(EXERCISE AIM):
Word for word, transcribe the material below from its first line to the line with "Lemma filter_messages_whole sent", both included.

================================

Lemma filter_messages_fragments sent :
  Forall can_send sent →
  filter (λ m, unfragmented m = false) (messages_of sent)
  = concat (map fragments_of (filter in_pieces sent)).
Proof.
  induction 1 as [|[[id maxLen] packet] sent Hs Hall IH]; [done|].
  unfold messages_of. simpl. rewrite filter_app. fold (messages_of sent). rewrite IH.
  rewrite filter_cons. pose proof (fragments_of_flags (id, maxLen, packet) Hs) as Hfl.
  destruct (decide (in_pieces (id, maxLen, packet))) as [E|E%Is_true_false].
  - apply Is_true_true in E. rewrite E in Hfl. simpl. f_equal. apply filter_all.
    eapply Forall_impl; [exact Hfl|]. by intros m [-> _].
  - rewrite E in Hfl. change (wire_messages id maxLen packet) with
      (fragments_of (id, maxLen, packet)). rewrite filter_none; [done|].
    eapply Forall_impl; [exact Hfl|]. by intros m [-> _].
Qed.

Lemma filter_messages_whole sent :
  Forall can_send sent →
  map (drop 1) (filter (λ m, unfragmented m = true) (messages_of sent))
  = map packet_of (filter (λ t, in_pieces t = false) sent).
Proof.
  induction 1 as [|[[id maxLen] packet] sent Hs Hall IH]; [done|].
  unfold messages_of. simpl. rewrite filter_app, map_app. fold (messages_of sent). rewrite IH.
  rewrite filter_cons. pose proof (fragments_of_flags (id, maxLen, packet) Hs) as Hfl.
  change (wire_messages id maxLen packet) with (fragments_of (id, maxLen, packet)).
  destruct (in_pieces (id, maxLen, packet)) eqn:E.
  - rewrite decide_False by done. rewrite filter_none; [done|].
    eapply Forall_impl; [exact Hfl|]. by intros m [-> _].
  - rewrite decide_True by done. rewrite filter_all.
    + simpl. apply negb_false_iff in E. unfold fragments_of, wire_messages. simpl. by rewrite E.
    + eapply Forall_impl; [exact Hfl|]. by intros m [-> _].
Qed.

Lemma names_of_elem sent k i :
  (k, i) ∈ names_of sent ↔
  ∃ t, t ∈ sent ∧ k = header_of t ∧ (i < length (pieces_of t))%nat.
Proof.
  unfold names_of. rewrite elem_of_concat. split.
  - intros (l & Hl & (t & -> & Ht)%list_elem_of_fmap).
    apply list_elem_of_fmap in Hl as (j & [= -> ->] & Hj%elem_of_seq).
    exists t. split_and!; [done|done|lia].
  - intros (t & Ht & -> & Hi). eexists. split; [|apply list_elem_of_fmap; by exists t].
    apply list_elem_of_fmap. exists i. split; [done|]. apply elem_of_seq. lia.
Qed.

Lemma names_of_NoDup sent : NoDup (map header_of sent) → NoDup (names_of sent).
Proof.
  induction sent as [|t sent IH]; simpl; intros Hnd; [constructor|].
  apply NoDup_cons in Hnd as [Hnin Hnd]. unfold names_of. simpl. apply NoDup_app. split_and!.
  - apply NoDup_fmap; [|apply NoDup_seq]. by intros ? ? [= ?].
  - intros [k i] (j & [= -> ->] & _)%list_elem_of_fmap Hin.
    apply (names_of_elem sent) in Hin as (t' & Ht' & E & _).
    apply Hnin, list_elem_of_fmap. by exists t'.
  - by apply IH.
Qed.

Lemma pending_of_lookup sent t :
  NoDup (map header_of sent) → t ∈ sent →
  pending_of sent !! header_of t = Some (pieces_of t, ∅).
Proof.
  intros Hnd Ht. apply elem_of_list_to_map_1.
  - by rewrite <- list_fmap_compose.
  - apply list_elem_of_fmap. by exists t.
Qed.
(* ===== verification/Lifecycle.v ===== *)
(** * The life of a socket: what every run of the program keeps

    A run is a sequence of the actions that the program's goroutines perform
    on the sockets of a [World]: serving, closing, handling data and control
    messages, writing packets, running a spawned goroutine.  The invariants
    are proved by induction on runs, against the interface of the packet
    handler and of the client's command handlers. *)

From S2P Require Import Prelude Json Commands Adapter Socket Fragment World.
Import adapters.

(** A panic that is not one of the two the invariant excludes. *)
Definition other_panic (why : string) : Prop :=
  why ≠ "close of closed channel"%string ∧ why ≠ "sync: negative WaitGroup counter"%string.

(** [m] run in a state of [pre] ends in a state of [post], or panics for a
    reason outside the invariant; it never runs out of fuel. *)
Definition triple {W R} (pre : W → Prop) (m : prog W R) (post : R → W → Prop) : Prop :=
  ∀ w, pre w →
    match m w with
    | Ret (w', r) => post r w'
    | Panic why => other_panic why
    | Exhausted => False
    end.

Definition keeps {W R} (inv : W → Prop) (m : prog W R) : Prop := triple inv m (λ _, inv).

Lemma triple_ret {W R} (pre : W → Prop) (r : R) (post : R → W → Prop) :
  (∀ w, pre w → post r w) → triple pre (mret r) post.
Proof. intros Hp w Hw. by apply Hp. Qed.

Lemma triple_bind {W R R'} (pre : W → Prop) (mid : R → W → Prop) (post : R' → W → Prop)
    (m : prog W R) (k : R → prog W R') :
  triple pre m mid → (∀ r, triple (mid r) (k r) post) → triple pre (m ≫= k) post.
Proof.
  intros Hm Hk w Hw. specialize (Hm w Hw). unfold mbind, prog_bind. destruct (m w) as [[w' r]| |]; try done.
  exact (Hk r w' Hm).
Qed.

Lemma triple_pre {W R} (pre pre' : W → Prop) (m : prog W R) post :
  triple pre' m post → (∀ w, pre w → pre' w) → triple pre m post.
Proof. intros Hm Hp w Hw. apply Hm. auto. Qed.

Lemma triple_post {W R} (pre : W → Prop) (m : prog W R) post post' :
  triple pre m post' → (∀ r w, post' r w → post r w) → triple pre m post.
Proof.
  intros Hm Hp w Hw. specialize (Hm w Hw). destruct (m w) as [[]| |]; auto.
Qed.

Lemma triple_panic {W R} (pre : W → Prop) why (post : R → W → Prop) :
  other_panic why → triple pre (panic why) post.
Proof. by intros Hw w _. Qed.

Lemma keeps_ret {W R} (inv : W → Prop) (r : R) : keeps inv (mret r).
Proof. by apply triple_ret. Qed.

Lemma keeps_bind {W R R'} (inv : W → Prop) (m : prog W R) (k : R → prog W R') :
  keeps inv m → (∀ r, keeps inv (k r)) → keeps inv (m ≫= k).
Proof. intros Hm Hk. by eapply triple_bind. Qed.

Lemma keeps_gets {W R} (inv : W → Prop) (f : W → R) : keeps inv (gets f).
Proof. by intros w Hw. Qed.

Lemma keeps_modify {W} (inv : W → Prop) f : (∀ w, inv w → inv (f w)) → keeps inv (modify f).
Proof. intros Hf w Hw. by apply Hf. Qed.

Section Invariant.
Context {A I E : Type}.
Implicit Types w : World A I E.

(** The goroutines of a socket that its WaitGroup counts. *)
Definition waits_for (sid : SocketId) (t : task) : Prop :=
  t = AdapterServe sid ∨ t = PingLoop sid ∨ t = IfaceRead sid.

#[export] Instance waits_for_dec sid t : Decision (waits_for sid t).
Proof. unfold waits_for. apply _. Defined.

Definition waiting (sid : SocketId) w : Z := len (filter (waits_for sid) (tasks w)).

Definition events_of (sid : SocketId) w : list string :=
  (filter (λ e : SocketId * string, e.1 = sid) (events w)).*2.

(** [U] is a set of sockets known not to have sent an up event: those about to
    be served.  The channel is open as long as the flag says so, which is until the socket
    starts to close; the WaitGroup counts the goroutines; an up event is sent
    at most once, and followed by a down event when the socket closes. *)
Record socket_inv (U : gset SocketId) (sid : SocketId) w (s : Socket A) : Prop := {
  inv_chan : closeChan s = negb (closeChanOpen s);
  inv_closing : isClosing s = negb (closeChanOpen s);
  inv_wg : wg s = waiting sid w;
  inv_events :
    match upEventSent s, closeChanOpen s with
    | true, open => events_of sid w = [EventUp] ∧ open = true ∧ eventPusher s = true
    | false, true => events_of sid w = []
    | false, false => events_of sid w = [] ∨ events_of sid w = [EventUp; EventDown]
    end;
  inv_unsent : sid ∈ U → upEventSent s = false }.

Definition world_inv (U : gset SocketId) w : Prop :=
  map_Forall (λ sid s, socket_inv U sid w s) (socks w).

End Invariant.

(** ** Symbolic execution: a world with the socket in question in hand *)

Section Execution.
Context {A I E : Type} `{SocketAdapter A} `{WaterInterface I} `{Unregister E} `{NewRandom}.
Implicit Types w : World A I E.

Definition put w (sid : SocketId) (s : Socket A) : World A I E :=
  w <| socks := <[sid := s]> (socks w) |>.

Lemma put_lookup w sid s : socks w !! sid = Some s → put w sid s = w.
Proof. intros Hs. unfold put. simpl. rewrite insert_id by done. by destruct w. Qed.

Lemma run_ret {R} (r : R) w : mret (M := prog (World A I E)) r w = Ret (w, r).
Proof. done. Qed.

Lemma run_sock w sid s : sock sid (put w sid s) = Ret (put w sid s, s).
Proof. unfold sock. simpl. by rewrite lookup_insert_eq. Qed.

Lemma run_sock_at w sid s : socks w !! sid = Some s → sock sid w = Ret (w, s).
Proof. intros Hs. unfold sock. by rewrite Hs. Qed.

Lemma sock_None {R} w sid (k : Socket A → prog (World A I E) R) :
  socks w !! sid = None → (sock sid ≫= k) w = Panic "nil pointer dereference".
Proof. intros Hs. unfold mbind, prog_bind, sock. by rewrite Hs. Qed.

Lemma run_upd w sid s f : upd sid f (put w sid s) = Ret (put w sid (f s), tt).
Proof.
  unfold upd, modify, put. simpl. by rewrite alter_insert_eq.
Qed.

Lemma run_adapter w sid s f :
  adapter_call sid f (put w sid s)
  = Ret (put w sid (s <| adapter := (f (adapter s)).1 |>), (f (adapter s)).2).
Proof.
  unfold adapter_call. erewrite run_bind by apply run_sock.
  destruct (f (adapter s)) as [ad err]. erewrite run_bind by apply run_upd. done.
Qed.

Lemma run_iface w sid s iid f :
  match iface_call iid f (put w sid s) with
  | Ret (w', _) => ∃ i, w' = put (w <| ifaces := i |>) sid s
  | Panic why => why = "nil pointer dereference"%string
  | Exhausted => False
  end.
Proof.
  unfold iface_call. erewrite run_bind by done. simpl.
  destruct (ifaces w !! iid) as [i|]; [|done]. destruct (f i) as [i' err].
  cbn. by eexists.
Qed.

Lemma run_unregister w sid s :
  unregister sid (put w sid s) =
    match UnregisterSocket sid (AssignedIP s) (env w) with
    | Ret e => Ret (put (w <| env := e |>) sid s, tt)
    | Panic why => Panic why
    | Exhausted => Exhausted
    end.
Proof. unfold unregister. simpl. rewrite lookup_insert_eq. done. Qed.

End Execution.

(** What closing relies on: the handler's own code raises neither panic. *)
Class UnregisterSpec (E : Type) `{Unregister E} : Prop :=
  unregister_panics sid ip (e : E) :
    match UnregisterSocket sid ip e with
    | Ret _ => True
    | Panic why => other_panic why
    | Exhausted => False
    end.

(** The part of a socket its life depends on. *)
Definition lifecycle {A} (s : Socket A) : bool * bool * bool * Z * bool * bool :=
  (isClosing s, closeChan s, closeChanOpen s, wg s, upEventSent s, eventPusher s).

Ltac other_panic_done := split; discriminate.

(** The result of an operation on the socket alone. *)
Definition local_ok {A R} (s : Socket A) (o : outcome (Socket A * R)) : Prop :=
  match o with
  | Ret (s', _) => lifecycle s' = lifecycle s
  | Panic why => other_panic why
  | Exhausted => False
  end.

================================

(RESULT OF THIS TASK):
Lemma filter_messages_fragments sent :
  Forall can_send sent →
  filter (λ m, unfragmented m = false) (messages_of sent)
  = concat (map fragments_of (filter in_pieces sent)).
Proof.
  induction 1 as [|[[id maxLen] packet] sent Hs Hall IH]; [done|].
  unfold messages_of. simpl. rewrite filter_app. fold (messages_of sent). rewrite IH.
  rewrite filter_cons. pose proof (fragments_of_flags (id, maxLen, packet) Hs) as Hfl.
  destruct (decide (in_pieces (id, maxLen, packet))) as [E|E%Is_true_false].
  - apply Is_true_true in E. rewrite E in Hfl. simpl. f_equal. apply filter_all.
    eapply Forall_impl; [exact Hfl|]. by intros m [-> _].
  - rewrite E in Hfl. change (wire_messages id maxLen packet) with
      (fragments_of (id, maxLen, packet)). rewrite filter_none; [done|].
    eapply Forall_impl; [exact Hfl|]. by intros m [-> _].
Qed.

Lemma filter_messages_whole sent :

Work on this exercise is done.